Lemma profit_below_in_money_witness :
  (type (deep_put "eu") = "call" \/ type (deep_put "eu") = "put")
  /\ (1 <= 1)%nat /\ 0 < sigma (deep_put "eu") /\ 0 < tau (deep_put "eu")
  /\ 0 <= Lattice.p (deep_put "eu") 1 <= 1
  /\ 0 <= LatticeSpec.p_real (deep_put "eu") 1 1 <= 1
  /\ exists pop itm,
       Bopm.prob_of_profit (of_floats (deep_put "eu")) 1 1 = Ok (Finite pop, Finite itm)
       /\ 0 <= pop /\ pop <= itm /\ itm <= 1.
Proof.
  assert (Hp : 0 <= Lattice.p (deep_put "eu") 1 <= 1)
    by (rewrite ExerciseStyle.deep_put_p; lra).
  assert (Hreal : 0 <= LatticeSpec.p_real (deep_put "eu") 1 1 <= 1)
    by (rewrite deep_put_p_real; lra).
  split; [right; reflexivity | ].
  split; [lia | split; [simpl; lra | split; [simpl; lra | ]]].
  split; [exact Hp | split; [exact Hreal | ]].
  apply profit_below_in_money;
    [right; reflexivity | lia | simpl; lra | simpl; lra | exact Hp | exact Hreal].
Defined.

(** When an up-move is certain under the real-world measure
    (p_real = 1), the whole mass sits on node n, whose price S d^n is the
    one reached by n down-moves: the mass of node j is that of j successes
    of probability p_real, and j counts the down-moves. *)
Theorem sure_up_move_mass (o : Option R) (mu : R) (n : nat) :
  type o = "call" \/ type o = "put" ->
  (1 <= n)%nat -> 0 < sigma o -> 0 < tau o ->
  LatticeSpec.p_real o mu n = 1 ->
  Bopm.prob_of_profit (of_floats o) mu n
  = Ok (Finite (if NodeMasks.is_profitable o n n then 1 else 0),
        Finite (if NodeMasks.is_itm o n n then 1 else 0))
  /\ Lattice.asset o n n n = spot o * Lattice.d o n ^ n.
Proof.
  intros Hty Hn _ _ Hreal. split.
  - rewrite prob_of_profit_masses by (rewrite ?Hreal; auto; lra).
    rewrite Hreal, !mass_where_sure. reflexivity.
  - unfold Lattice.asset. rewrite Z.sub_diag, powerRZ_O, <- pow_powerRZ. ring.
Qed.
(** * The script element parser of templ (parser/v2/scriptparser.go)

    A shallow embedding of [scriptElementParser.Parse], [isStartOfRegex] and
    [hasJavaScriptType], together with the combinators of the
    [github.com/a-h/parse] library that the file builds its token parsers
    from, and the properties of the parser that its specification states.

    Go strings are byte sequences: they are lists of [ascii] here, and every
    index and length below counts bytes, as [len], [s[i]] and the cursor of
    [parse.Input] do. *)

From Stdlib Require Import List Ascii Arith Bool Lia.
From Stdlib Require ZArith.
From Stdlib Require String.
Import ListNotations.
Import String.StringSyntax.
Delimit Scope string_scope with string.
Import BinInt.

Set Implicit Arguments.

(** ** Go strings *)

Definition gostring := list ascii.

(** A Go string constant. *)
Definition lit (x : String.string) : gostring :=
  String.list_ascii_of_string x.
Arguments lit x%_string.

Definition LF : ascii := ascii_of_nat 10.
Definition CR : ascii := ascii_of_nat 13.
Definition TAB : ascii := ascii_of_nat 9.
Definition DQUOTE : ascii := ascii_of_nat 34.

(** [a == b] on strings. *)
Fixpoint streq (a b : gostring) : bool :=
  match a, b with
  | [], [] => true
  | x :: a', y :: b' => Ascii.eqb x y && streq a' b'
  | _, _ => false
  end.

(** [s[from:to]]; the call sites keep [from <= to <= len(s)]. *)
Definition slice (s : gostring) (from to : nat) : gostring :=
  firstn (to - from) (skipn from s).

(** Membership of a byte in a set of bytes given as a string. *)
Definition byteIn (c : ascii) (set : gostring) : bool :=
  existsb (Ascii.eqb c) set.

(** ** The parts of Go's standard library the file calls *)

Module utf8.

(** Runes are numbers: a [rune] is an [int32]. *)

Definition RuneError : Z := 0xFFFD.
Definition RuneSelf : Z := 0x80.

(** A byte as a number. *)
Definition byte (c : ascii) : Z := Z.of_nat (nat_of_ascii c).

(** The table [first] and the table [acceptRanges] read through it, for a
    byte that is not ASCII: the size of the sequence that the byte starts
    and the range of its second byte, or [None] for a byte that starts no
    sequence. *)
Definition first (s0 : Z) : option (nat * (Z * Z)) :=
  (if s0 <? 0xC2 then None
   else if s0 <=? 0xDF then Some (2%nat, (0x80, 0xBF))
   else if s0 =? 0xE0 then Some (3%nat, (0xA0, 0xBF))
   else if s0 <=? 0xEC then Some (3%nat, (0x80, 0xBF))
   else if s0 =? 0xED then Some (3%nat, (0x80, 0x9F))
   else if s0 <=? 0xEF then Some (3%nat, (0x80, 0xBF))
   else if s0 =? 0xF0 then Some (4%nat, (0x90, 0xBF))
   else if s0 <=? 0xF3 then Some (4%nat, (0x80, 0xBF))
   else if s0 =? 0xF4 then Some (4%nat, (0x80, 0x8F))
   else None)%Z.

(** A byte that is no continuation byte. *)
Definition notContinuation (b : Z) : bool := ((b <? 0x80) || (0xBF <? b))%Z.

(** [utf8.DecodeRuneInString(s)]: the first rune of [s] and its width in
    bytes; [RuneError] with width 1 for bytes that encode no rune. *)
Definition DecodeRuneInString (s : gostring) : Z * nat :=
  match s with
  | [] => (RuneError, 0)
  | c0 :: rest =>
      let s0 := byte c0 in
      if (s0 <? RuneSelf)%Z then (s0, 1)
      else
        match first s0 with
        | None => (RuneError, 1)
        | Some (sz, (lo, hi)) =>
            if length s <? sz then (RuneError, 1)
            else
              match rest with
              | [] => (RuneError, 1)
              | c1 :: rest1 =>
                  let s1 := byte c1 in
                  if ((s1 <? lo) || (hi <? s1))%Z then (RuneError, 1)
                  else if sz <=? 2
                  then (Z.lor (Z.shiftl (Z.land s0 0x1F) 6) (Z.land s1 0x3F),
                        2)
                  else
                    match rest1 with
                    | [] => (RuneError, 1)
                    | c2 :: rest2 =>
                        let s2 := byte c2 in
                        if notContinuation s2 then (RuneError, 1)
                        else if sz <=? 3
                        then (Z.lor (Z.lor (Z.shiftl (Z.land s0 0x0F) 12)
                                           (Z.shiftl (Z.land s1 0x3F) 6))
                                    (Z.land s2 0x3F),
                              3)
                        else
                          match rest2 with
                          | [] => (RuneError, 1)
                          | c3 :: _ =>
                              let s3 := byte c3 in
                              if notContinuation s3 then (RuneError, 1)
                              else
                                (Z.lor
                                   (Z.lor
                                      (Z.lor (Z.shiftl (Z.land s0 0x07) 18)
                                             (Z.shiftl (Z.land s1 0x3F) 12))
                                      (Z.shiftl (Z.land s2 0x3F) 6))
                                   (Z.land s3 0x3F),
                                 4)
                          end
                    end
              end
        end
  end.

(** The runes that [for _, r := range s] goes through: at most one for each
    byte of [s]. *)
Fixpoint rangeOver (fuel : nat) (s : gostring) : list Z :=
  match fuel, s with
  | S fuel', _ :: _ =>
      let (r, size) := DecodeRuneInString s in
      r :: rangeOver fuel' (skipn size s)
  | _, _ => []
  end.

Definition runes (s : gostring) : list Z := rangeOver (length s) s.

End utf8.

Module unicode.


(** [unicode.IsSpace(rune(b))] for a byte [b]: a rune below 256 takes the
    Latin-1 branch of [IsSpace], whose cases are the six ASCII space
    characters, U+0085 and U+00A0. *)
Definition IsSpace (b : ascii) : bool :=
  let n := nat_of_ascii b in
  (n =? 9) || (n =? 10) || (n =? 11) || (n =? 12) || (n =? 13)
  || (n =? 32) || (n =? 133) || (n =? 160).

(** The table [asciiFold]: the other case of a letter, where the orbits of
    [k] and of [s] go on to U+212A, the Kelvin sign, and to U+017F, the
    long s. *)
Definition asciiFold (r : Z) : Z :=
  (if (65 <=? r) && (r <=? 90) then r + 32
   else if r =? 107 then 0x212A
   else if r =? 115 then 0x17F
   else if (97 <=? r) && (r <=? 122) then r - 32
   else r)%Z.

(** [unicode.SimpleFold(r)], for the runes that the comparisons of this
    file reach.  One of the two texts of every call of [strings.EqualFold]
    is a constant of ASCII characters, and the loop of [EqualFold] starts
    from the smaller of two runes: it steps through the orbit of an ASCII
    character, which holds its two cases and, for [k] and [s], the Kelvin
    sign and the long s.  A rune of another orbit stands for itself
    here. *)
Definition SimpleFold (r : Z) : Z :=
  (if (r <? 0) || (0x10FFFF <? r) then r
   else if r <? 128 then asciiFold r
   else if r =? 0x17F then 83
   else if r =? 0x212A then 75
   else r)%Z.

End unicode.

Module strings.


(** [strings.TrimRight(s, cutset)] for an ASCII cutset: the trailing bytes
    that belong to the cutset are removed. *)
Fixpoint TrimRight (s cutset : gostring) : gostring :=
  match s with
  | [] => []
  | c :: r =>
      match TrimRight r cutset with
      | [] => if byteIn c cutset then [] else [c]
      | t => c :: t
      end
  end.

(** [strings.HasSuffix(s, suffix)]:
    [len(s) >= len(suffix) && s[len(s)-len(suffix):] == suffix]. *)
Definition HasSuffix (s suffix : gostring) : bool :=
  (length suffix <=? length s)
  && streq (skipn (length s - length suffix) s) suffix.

- - - - - - -

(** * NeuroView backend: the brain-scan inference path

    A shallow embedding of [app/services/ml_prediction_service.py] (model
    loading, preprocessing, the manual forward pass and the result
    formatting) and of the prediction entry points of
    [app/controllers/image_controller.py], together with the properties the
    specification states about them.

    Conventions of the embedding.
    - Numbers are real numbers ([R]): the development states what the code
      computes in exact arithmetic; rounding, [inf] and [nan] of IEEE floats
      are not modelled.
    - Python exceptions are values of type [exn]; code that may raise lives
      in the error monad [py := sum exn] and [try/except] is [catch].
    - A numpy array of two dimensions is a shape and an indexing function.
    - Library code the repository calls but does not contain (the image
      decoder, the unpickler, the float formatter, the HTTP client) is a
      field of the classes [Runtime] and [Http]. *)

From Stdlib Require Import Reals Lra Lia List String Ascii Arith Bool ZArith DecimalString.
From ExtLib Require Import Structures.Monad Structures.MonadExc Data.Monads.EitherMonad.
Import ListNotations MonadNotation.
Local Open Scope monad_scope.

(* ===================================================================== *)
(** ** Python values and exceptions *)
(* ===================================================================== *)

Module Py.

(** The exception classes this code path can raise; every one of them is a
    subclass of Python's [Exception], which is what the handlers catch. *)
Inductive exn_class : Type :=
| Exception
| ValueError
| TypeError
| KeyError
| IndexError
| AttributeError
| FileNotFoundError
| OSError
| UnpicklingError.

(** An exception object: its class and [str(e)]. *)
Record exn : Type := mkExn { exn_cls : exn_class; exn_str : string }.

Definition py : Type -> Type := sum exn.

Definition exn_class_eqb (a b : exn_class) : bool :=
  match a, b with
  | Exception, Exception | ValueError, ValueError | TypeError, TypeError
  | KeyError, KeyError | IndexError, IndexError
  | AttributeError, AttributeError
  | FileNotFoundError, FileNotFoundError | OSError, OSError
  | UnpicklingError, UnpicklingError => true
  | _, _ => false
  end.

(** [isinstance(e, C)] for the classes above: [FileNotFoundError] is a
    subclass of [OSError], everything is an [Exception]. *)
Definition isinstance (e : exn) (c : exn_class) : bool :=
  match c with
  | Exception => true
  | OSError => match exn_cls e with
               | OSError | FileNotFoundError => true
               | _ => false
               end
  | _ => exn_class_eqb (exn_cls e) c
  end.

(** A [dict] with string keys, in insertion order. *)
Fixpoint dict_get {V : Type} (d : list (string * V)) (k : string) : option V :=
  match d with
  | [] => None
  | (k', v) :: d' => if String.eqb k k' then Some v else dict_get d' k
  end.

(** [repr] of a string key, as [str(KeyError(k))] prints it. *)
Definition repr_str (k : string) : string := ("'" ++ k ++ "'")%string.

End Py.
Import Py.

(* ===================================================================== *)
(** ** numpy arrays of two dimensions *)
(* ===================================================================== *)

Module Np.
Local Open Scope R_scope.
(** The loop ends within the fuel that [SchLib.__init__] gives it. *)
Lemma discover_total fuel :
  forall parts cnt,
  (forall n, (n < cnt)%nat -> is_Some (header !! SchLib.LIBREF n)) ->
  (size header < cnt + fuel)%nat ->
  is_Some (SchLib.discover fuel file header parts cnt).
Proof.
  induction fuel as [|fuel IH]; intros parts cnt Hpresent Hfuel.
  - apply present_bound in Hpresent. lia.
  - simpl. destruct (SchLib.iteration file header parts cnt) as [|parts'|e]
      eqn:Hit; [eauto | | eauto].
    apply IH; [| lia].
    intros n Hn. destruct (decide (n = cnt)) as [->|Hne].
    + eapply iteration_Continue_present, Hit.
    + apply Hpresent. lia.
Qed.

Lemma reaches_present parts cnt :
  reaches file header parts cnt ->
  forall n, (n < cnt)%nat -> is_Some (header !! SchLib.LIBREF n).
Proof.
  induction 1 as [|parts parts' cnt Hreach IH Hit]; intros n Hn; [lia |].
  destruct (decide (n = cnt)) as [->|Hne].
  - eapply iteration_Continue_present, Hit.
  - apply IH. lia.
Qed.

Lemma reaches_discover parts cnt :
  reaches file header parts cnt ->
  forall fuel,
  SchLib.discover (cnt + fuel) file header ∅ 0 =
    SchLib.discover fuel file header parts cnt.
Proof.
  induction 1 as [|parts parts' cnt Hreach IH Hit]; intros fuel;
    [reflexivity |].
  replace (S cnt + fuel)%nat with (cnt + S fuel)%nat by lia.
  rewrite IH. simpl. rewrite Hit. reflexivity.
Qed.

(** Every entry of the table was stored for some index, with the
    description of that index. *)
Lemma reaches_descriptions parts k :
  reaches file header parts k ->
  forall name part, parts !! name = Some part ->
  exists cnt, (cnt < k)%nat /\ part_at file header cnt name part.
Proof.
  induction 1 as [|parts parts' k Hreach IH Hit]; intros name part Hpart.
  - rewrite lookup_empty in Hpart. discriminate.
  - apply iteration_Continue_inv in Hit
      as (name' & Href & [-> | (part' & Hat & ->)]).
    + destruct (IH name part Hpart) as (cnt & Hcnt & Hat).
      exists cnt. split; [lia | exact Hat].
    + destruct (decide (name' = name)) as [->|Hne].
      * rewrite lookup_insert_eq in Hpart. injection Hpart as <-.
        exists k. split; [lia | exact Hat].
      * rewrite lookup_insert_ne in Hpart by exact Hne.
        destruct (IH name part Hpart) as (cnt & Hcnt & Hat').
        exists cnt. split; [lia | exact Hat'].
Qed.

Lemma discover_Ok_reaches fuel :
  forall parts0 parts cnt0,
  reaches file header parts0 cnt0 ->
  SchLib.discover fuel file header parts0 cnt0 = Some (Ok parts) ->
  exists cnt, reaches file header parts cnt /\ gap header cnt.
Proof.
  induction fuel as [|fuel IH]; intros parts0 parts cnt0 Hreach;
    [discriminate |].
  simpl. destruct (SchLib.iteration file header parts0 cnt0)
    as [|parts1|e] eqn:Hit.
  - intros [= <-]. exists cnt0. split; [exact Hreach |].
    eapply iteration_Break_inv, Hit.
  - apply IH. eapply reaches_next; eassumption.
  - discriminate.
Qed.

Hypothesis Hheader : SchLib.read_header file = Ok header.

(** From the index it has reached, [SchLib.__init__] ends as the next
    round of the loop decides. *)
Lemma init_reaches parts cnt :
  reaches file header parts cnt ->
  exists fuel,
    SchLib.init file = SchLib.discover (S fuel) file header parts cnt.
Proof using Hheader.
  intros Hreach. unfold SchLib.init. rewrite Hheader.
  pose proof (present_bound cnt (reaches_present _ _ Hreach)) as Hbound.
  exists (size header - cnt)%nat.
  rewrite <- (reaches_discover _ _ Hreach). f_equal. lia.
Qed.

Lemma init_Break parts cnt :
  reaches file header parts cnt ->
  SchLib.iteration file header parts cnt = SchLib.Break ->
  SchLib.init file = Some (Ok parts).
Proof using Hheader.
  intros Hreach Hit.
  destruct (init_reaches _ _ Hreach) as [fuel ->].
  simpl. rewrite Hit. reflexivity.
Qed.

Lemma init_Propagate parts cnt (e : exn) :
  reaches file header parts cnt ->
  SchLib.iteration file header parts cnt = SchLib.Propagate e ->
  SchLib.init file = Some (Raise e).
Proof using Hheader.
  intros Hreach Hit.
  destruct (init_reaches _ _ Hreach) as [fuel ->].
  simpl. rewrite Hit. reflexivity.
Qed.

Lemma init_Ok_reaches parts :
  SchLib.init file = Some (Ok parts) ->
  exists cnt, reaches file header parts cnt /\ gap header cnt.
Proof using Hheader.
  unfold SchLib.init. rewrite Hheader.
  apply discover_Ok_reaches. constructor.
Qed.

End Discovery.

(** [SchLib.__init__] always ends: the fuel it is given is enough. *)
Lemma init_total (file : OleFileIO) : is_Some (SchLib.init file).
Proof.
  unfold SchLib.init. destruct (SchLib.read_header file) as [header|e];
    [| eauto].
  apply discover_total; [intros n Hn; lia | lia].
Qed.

- - - - - - -

* Work instructions
The response must hold only the lines above from the line with "(** [unicode.SimpleFold(r)], for" through the line with "Module strings.", each copied exactly, both ends kept.

* Output of the exercise
(** [unicode.SimpleFold(r)], for the runes that the comparisons of this
    file reach.  One of the two texts of every call of [strings.EqualFold]
    is a constant of ASCII characters, and the loop of [EqualFold] starts
    from the smaller of two runes: it steps through the orbit of an ASCII
    character, which holds its two cases and, for [k] and [s], the Kelvin
    sign and the long s.  A rune of another orbit stands for itself
    here. *)
Definition SimpleFold (r : Z) : Z :=
  (if (r <? 0) || (0x10FFFF <? r) then r
   else if r <? 128 then asciiFold r
   else if r =? 0x17F then 83
   else if r =? 0x212A then 75
   else r)%Z.

End unicode.

Module strings.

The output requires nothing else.